A 37-year-old man with hypertension and daily e-cigarette use presented with fluid overload and acute kidney injury. Labs showed serum creatinine 3.2 mg/dL, urine protein-to-creatinine ratio 9.2 g/g, and albuminuria 4.9 g/g. Urinalysis revealed microscopic hematuria. Empiric pulse-dose corticosteroids were initiated. Extensive serologic workup—including hepatitis B and C, HIV, ANA, ANCA, C3, C4, cryoglobulins, and anti-PLA2R antibodies—was negative. He denied NSAIDs, herbal remedies, or illicit drugs; urine drug screen was negative.

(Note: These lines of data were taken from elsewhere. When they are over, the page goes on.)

(** The handlers fold a signature exactly when they have verified it.
    The [try] block of either handler yields a signature if and only if
    the transport had reported success, the reply had two parts with
    status [200], and the dict of the second part, read with the
    forward-only cursor in the order of the handler, gave what the
    handler checks.  For the rewards handler: the balance and the
    height of the claim, then 128 bytes under [signature], then the 20
    bytes of the claim's address.  For the exit and liquidation handler:
    the 64 bytes of the claim's key under the expected key, then 128
    bytes under [signature].  In both the signature yielded is the
    conversion of those 128 bytes and verifies against the BLS key of
    the peer that answered and the signed hash of the claim. *)
Theorem accepted_response_is_verified :
  forall (P : Primitives) (request_result : BLSRequestResult) (parts : list string)
         (bls_sig : G2),
    (forall result,
        rewards_try result request_result parts = inr bls_sig <->
        success request_result = true /\ List.length parts = 2 /\ part 0 parts = "200" /\
        exists d0 d1 d2 d3 d4 sig_guts,
          bt.bt_dict_consumer (part 1 parts) = inr d0 /\
          bt.require_uint64 d0 "balance" = inr (amount result, d1) /\
          bt.require_uint64 d1 "height" = inr (height result, d2) /\
          bt.require_string_view d2 "signature" = inr (sig_guts, d3) /\
          String.length sig_guts = sizeof_bls_signature /\
          bt.require_string_view d3 "address" = inr (address result, d4) /\
          String.length (address result) = sizeof_address /\
          bls_sig = from_crypto_signature sig_guts /\
          verifyHash bls_sig (from_crypto_pubkey (bls_pubkey (sn request_result)))
            (signed_hash result) = true) /\
    (forall pubkey_key result,
        exit_try pubkey_key result request_result parts = inr bls_sig <->
        success request_result = true /\ List.length parts = 2 /\ part 0 parts = "200" /\
        exists d0 d1 d2 sig_guts,
          bt.bt_dict_consumer (part 1 parts) = inr d0 /\
          bt.require_string_view d0 pubkey_key = inr (exit_pubkey result, d1) /\
          String.length (exit_pubkey result) = sizeof_bls_public_key /\
          bt.require_string_view d1 "signature" = inr (sig_guts, d2) /\
          String.length sig_guts = sizeof_bls_signature /\
          bls_sig = from_crypto_signature sig_guts /\
          verifyHash bls_sig (from_crypto_pubkey (bls_pubkey (sn request_result)))
            (exit_signed_hash result) = true).
Proof.
  intros P rr parts g. split.
  - intros result. apply rewards_try_inr.
  - intros key result. apply exit_try_inr.
Qed.


(** * The aggregate and its contributors *)

Section FoldSum.

Context {P : Primitives} {R : Type}.
Variable snodes : list service_node_address.
Variable try_block : R -> BLSRequestResult -> list string -> M G2.
Variable add_signer : R -> string -> R.
Variable signers : R -> list string.
Variable handler : G2 * R -> BLSRequestResult -> list string -> G2 * R.

Hypothesis handler_eq : forall st request_result parts,
  handler st request_result parts
  = match try_block (snd st) request_result parts with
    | inr bls_sig =>
        (G2_add (fst st) bls_sig, add_signer (snd st) (bls_pubkey (sn request_result)))
    | inl _ => st
    end.
Hypothesis try_block_frame : forall result pk request_result parts,
  try_block (add_signer result pk) request_result parts
  = try_block result request_result parts.
Hypothesis signers_add_signer : forall result pk,
  signers (add_signer result pk) = signers result ++ [pk].
Lemma Rabs_sign s x : (0 <= x)%R → Rabs (sign_of s * x) = x.
Proof.
  intros Hx. unfold sign_of. destruct s.
  - replace (-1 * x)%R with (- x)%R by lra. rewrite Rabs_Ropp.
    by apply Rabs_pos_eq.
  - rewrite Rmult_1_l. by apply Rabs_pos_eq.
Qed.

Lemma Rabs_zero_le e : (Rabs (0 - 0) <= bpow e)%R.
Proof.
  rewrite Rminus_0_r, Rabs_R0. pose proof (bpow_pos e). lra.
Qed.

(** A product of two binary32 numbers below [2^k] in magnitude is at most
    [2^(k-24)] away from the exact product. *)
Lemma mul_error X Y k :
  valid_binary F32.prec F32.emax X = true →
  valid_binary F32.prec F32.emax Y = true →
  finite_or_zero X → finite_or_zero Y →
  (Rabs (F2R X * F2R Y) < bpow k)%R → k ≤ 127 →
  valid_binary F32.prec F32.emax (F32.mul X Y) = true
  ∧ finite_or_zero (F32.mul X Y)
  ∧ (Rabs (F2R (F32.mul X Y) - F2R X * F2R Y)
     <= bpow (fexp F32.prec F32.emax k))%R.
Proof.
  intros HvX HvY HfX HfY Hk Hk127.
  destruct X as [sx|sx| |sx mx ex], Y as [sy|sy| |sy my ey]; try done;
    try (split; [done|]; split; [done|];
         simpl F2R; rewrite ?Rmult_0_l, ?Rmult_0_r; apply Rabs_zero_le).
  apply valid_finite in HvX as [HcX HeX], HvY as [HcY HeY].
  rewrite !F2R_finite in *.
  set (x := (IZR (Z.pos (mx * my)) * bpow (ex + ey))%R).
  assert ((sign_of sx * IZR (Z.pos mx) * bpow ex
           * (sign_of sy * IZR (Z.pos my) * bpow ey))%R
          = (sign_of (xorb sx sy) * x)%R) as Hprod.
  { unfold x. rewrite sign_of_xorb, Pos2Z.inj_mul, mult_IZR, bpow_add. ring. }
  rewrite Hprod in *.
  assert (0 <= x)%R as Hx0.
  { unfold x. pose proof (bpow_pos (ex + ey)).
    assert (0 < IZR (Z.pos (mx * my)))%R by (apply IZR_lt; lia). nra. }
  rewrite Rabs_sign in Hk by done.
  unfold F32.mul, SFmul.
  apply binary_round_aux_error;
    [lia| |unfold x; pose proof (bpow_pos (ex + ey)); lra|done|done].
  pose proof (Zdigits2_mul (Z.pos mx) (Z.pos my) ltac:(lia) ltac:(lia)) as Hd.
  pose proof (Zdigits2_pos (Z.pos mx) ltac:(lia)).
  pose proof (Zdigits2_pos (Z.pos my) ltac:(lia)).
  rewrite fexp_le. rewrite Pos2Z.inj_mul.
  generalize dependent (Zdigits2 (Z.pos mx * Z.pos my)).
  generalize dependent (Zdigits2 (Z.pos mx)).
  generalize dependent (Zdigits2 (Z.pos my)). intros. lia.
Qed.

Lemma bpow_scale m e ez :
  ez ≤ e → (IZR (m * 2 ^ (e - ez)) * bpow ez)%R = (IZR m * bpow e)%R.
Proof.
  intros He. rewrite mult_IZR, <- bpow_IZR by lia.
  replace e with ((e - ez) + ez) at 2 by lia. rewrite bpow_add. ring.
Qed.

Lemma binary_round_error s p e k :
  (IZR (Z.pos p) * bpow e < bpow k)%R → k ≤ 127 →
  valid_binary F32.prec F32.emax (binary_round F32.prec F32.emax s p e)
  = true
  ∧ finite_or_zero (binary_round F32.prec F32.emax s p e)
  ∧ (Rabs (F2R (binary_round F32.prec F32.emax s p e)
           - sign_of s * (IZR (Z.pos p) * bpow e))
     <= bpow (fexp F32.prec F32.emax k))%R.
Proof.
  intros Hk Hk127. unfold binary_round.
  pose proof (shl_align_fst p e
                (fexp F32.prec F32.emax (Z.pos (digits2_pos p) + e)))
    as [Hmz Hez].
  change (Z.pos (digits2_pos p)) with (Zdigits2 (Z.pos p)) in *.
  set (e' := fexp F32.prec F32.emax (Zdigits2 (Z.pos p) + e)) in *.
  destruct (shl_align p e e') as [mz ez]. simpl fst in Hmz. simpl snd in Hez.
  assert (Z.pos mz = Z.pos p * 2 ^ (e - ez)) as Hmz'.
  { rewrite Hmz. f_equal. f_equal. lia. }
  assert (IZR (Z.pos mz) * bpow ez = IZR (Z.pos p) * bpow e)%R as Hval.
  { rewrite Hmz'. apply bpow_scale. lia. }
  pose proof (bpow_pos ez) as Hpz.
  apply binary_round_aux_error; [lia| |lra|lra|done].
  rewrite Hmz', Zdigits2_shift by lia.
  replace (Zdigits2 (Z.pos p) + (e - ez) + ez) with (Zdigits2 (Z.pos p) + e)
    by lia.
  fold e'. lia.
Qed.

(** Normalising [m * 2^e], below [2^k] in magnitude, loses at most
    [2^(k-24)]. *)
Lemma binary_normalize_error m e sz k :
  (Rabs (IZR m * bpow e) < bpow k)%R → k ≤ 127 →
  valid_binary F32.prec F32.emax
    (binary_normalize F32.prec F32.emax m e sz) = true
  ∧ finite_or_zero (binary_normalize F32.prec F32.emax m e sz)
  ∧ (Rabs (F2R (binary_normalize F32.prec F32.emax m e sz)
           - IZR m * bpow e)
     <= bpow (fexp F32.prec F32.emax k))%R.
Proof.
  intros Hk Hk127. pose proof (bpow_pos e) as Hpe.
  destruct m as [|p|p]; simpl binary_normalize.
  - split; [done|]. split; [done|].
    rewrite Rmult_0_l. apply Rabs_zero_le.
  - assert (0 < IZR (Z.pos p))%R by (apply IZR_lt; lia).
    rewrite Rabs_pos_eq in Hk by nra.
    destruct (binary_round_error false p e k Hk Hk127) as (Hv & Hf & Herr).
    split; [done|]. split; [done|].
    unfold sign_of in Herr. by rewrite Rmult_1_l in Herr.
  - assert (0 < IZR (Z.pos p))%R by (apply IZR_lt; lia).
    change (Z.neg p) with (- Z.pos p) in *. rewrite opp_IZR in *.
    replace (- IZR (Z.pos p) * bpow e)%R
      with (- (IZR (Z.pos p) * bpow e))%R in * by ring.
    rewrite Rabs_Ropp, Rabs_pos_eq in Hk by nra.
    destruct (binary_round_error true p e k Hk Hk127) as (Hv & Hf & Herr).
    split; [done|]. split; [done|].
    unfold sign_of in Herr.
    replace (- (IZR (Z.pos p) * bpow e))%R
      with (-1 * (IZR (Z.pos p) * bpow e))%R by ring. done.
Qed.

Lemma IZR_cond_Zopp s z : IZR (cond_Zopp s z) = (sign_of s * IZR z)%R.
Proof.
  unfold sign_of. destruct s; simpl cond_Zopp; [|lra].
  rewrite opp_IZR. lra.
Qed.

Lemma aligned_value s m e ez :
  ez ≤ e →
  (IZR (cond_Zopp s (Z.pos (shl_align m e ez).1)) * bpow ez)%R
  = F2R (S754_finite s m e).
Proof.
  intros He. destruct (shl_align_fst m e ez) as [Hm _].
  replace (Z.max 0 (e - ez)) with (e - ez) in Hm by lia.
  rewrite F2R_finite, IZR_cond_Zopp, Hm, Rmult_assoc.
  rewrite (bpow_scale (Z.pos m) e ez He). ring.
Qed.

(** A sum of two binary32 numbers below [2^k] in magnitude is at most
    [2^(k-24)] away from the exact sum. *)
Lemma add_error X Y k :
  valid_binary F32.prec F32.emax X = true →
  valid_binary F32.prec F32.emax Y = true →
  finite_or_zero X → finite_or_zero Y →
  (Rabs (F2R X + F2R Y) < bpow k)%R → k ≤ 127 →
  valid_binary F32.prec F32.emax (F32.add X Y) = true
  ∧ finite_or_zero (F32.add X Y)
  ∧ (Rabs (F2R (F32.add X Y) - (F2R X + F2R Y))
     <= bpow (fexp F32.prec F32.emax k))%R.
Proof.
  intros HvX HvY HfX HfY Hk Hk127.
  pose proof (bpow_pos (fexp F32.prec F32.emax k)) as Hpk.
  destruct X as [sx|sx| |sx mx ex], Y as [sy|sy| |sy my ey]; try done.
  - split; [by destruct sx, sy|]. split; [by destruct sx, sy|].
    replace (F2R (F32.add (S754_zero sx) (S754_zero sy))) with 0%R
      by (by destruct sx, sy).
    simpl F2R. rewrite Rplus_0_l. apply Rabs_zero_le.
  - split; [done|]. split; [done|]. simpl F32.add.
    change (F2R (S754_zero sx)) with 0%R. rewrite Rplus_0_l.
    rewrite Rminus_diag, Rabs_R0. lra.
  - split; [done|]. split; [done|]. simpl F32.add.
    change (F2R (S754_zero sy)) with 0%R. rewrite Rplus_0_r.
    rewrite Rminus_diag, Rabs_R0. lra.
  - unfold F32.add, SFadd. cbv zeta.
    set (ez := Z.min ex ey).
    rewrite <- (aligned_value sx mx ex ez), <- (aligned_value sy my ey ez) in *
      by lia.
    rewrite <- Rmult_plus_distr_r, <- plus_IZR in *.
    by apply binary_normalize_error.
Qed.

(** The same for a difference. *)
Lemma sub_error X Y k :
  valid_binary F32.prec F32.emax X = true →
  valid_binary F32.prec F32.emax Y = true →
  finite_or_zero X → finite_or_zero Y →
  (Rabs (F2R X - F2R Y) < bpow k)%R → k ≤ 127 →
  valid_binary F32.prec F32.emax (F32.sub X Y) = true
  ∧ finite_or_zero (F32.sub X Y)
  ∧ (Rabs (F2R (F32.sub X Y) - (F2R X - F2R Y))
     <= bpow (fexp F32.prec F32.emax k))%R.
Proof.
  intros HvX HvY HfX HfY Hk Hk127.
  pose proof (bpow_pos (fexp F32.prec F32.emax k)) as Hpk.
  destruct X as [sx|sx| |sx mx ex], Y as [sy|sy| |sy my ey]; try done.
  - split; [by destruct sx, sy|]. split; [by destruct sx, sy|].
    replace (F2R (F32.sub (S754_zero sx) (S754_zero sy))) with 0%R
      by (by destruct sx, sy).
    simpl F2R. rewrite Rminus_0_r. apply Rabs_zero_le.
  - split; [done|]. split; [done|]. simpl F32.sub.
    change (F2R (S754_zero sx)) with 0%R. rewrite Rminus_0_l.
    rewrite !F2R_finite.
    replace (sign_of (negb sy)) with (- sign_of sy)%R
      by (destruct sy; unfold sign_of; simpl; lra).
    match goal with |- (Rabs ?v <= _)%R => replace v with 0%R by ring end.
    rewrite Rabs_R0. lra.
  - split; [done|]. split; [done|]. simpl F32.sub.
    change (F2R (S754_zero sy)) with 0%R. rewrite Rminus_0_r.
    rewrite Rminus_diag, Rabs_R0. lra.
  - unfold F32.sub, SFsub. cbv zeta.
    set (ez := Z.min ex ey).
    rewrite <- (aligned_value sx mx ex ez), <- (aligned_value sy my ey ez) in *
      by lia.
    rewrite <- Rmult_minus_distr_r, <- minus_IZR in *.
    by apply binary_normalize_error.
Qed.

Despite treatment, creatinine rose to 7.09 mg/dL, and intermittent hemodialysis was started. Kidney biopsy revealed IgG-dominant MN with focal endocapillary proliferation, necrosis, and crescent formation. Additional findings included diffuse acute tubular injury, 60% interstitial fibrosis and tubular atrophy (IFTA), and FSGS in 4 of 101 glomeruli. Cyclophosphamide was initiated but the patient was non-adherent. He remains dialysis-dependent and continues to vape daily.

Discussion

This is a rare case of necrotizing crescentic MN in a seronegative patient with a vaping addiction. Secondary causes were ruled out, including autoimmune, infectious, and toxic exposures. Given the degree of acute tubular injury and severe histologic features, we concluded that chronic e-cigarette use was the likely inciting factor. With the increasing prevalence of vaping, clinicians should be aware of its potential to cause serious renal injury, in addition to its better-known pulmonary and cardiovascular effects.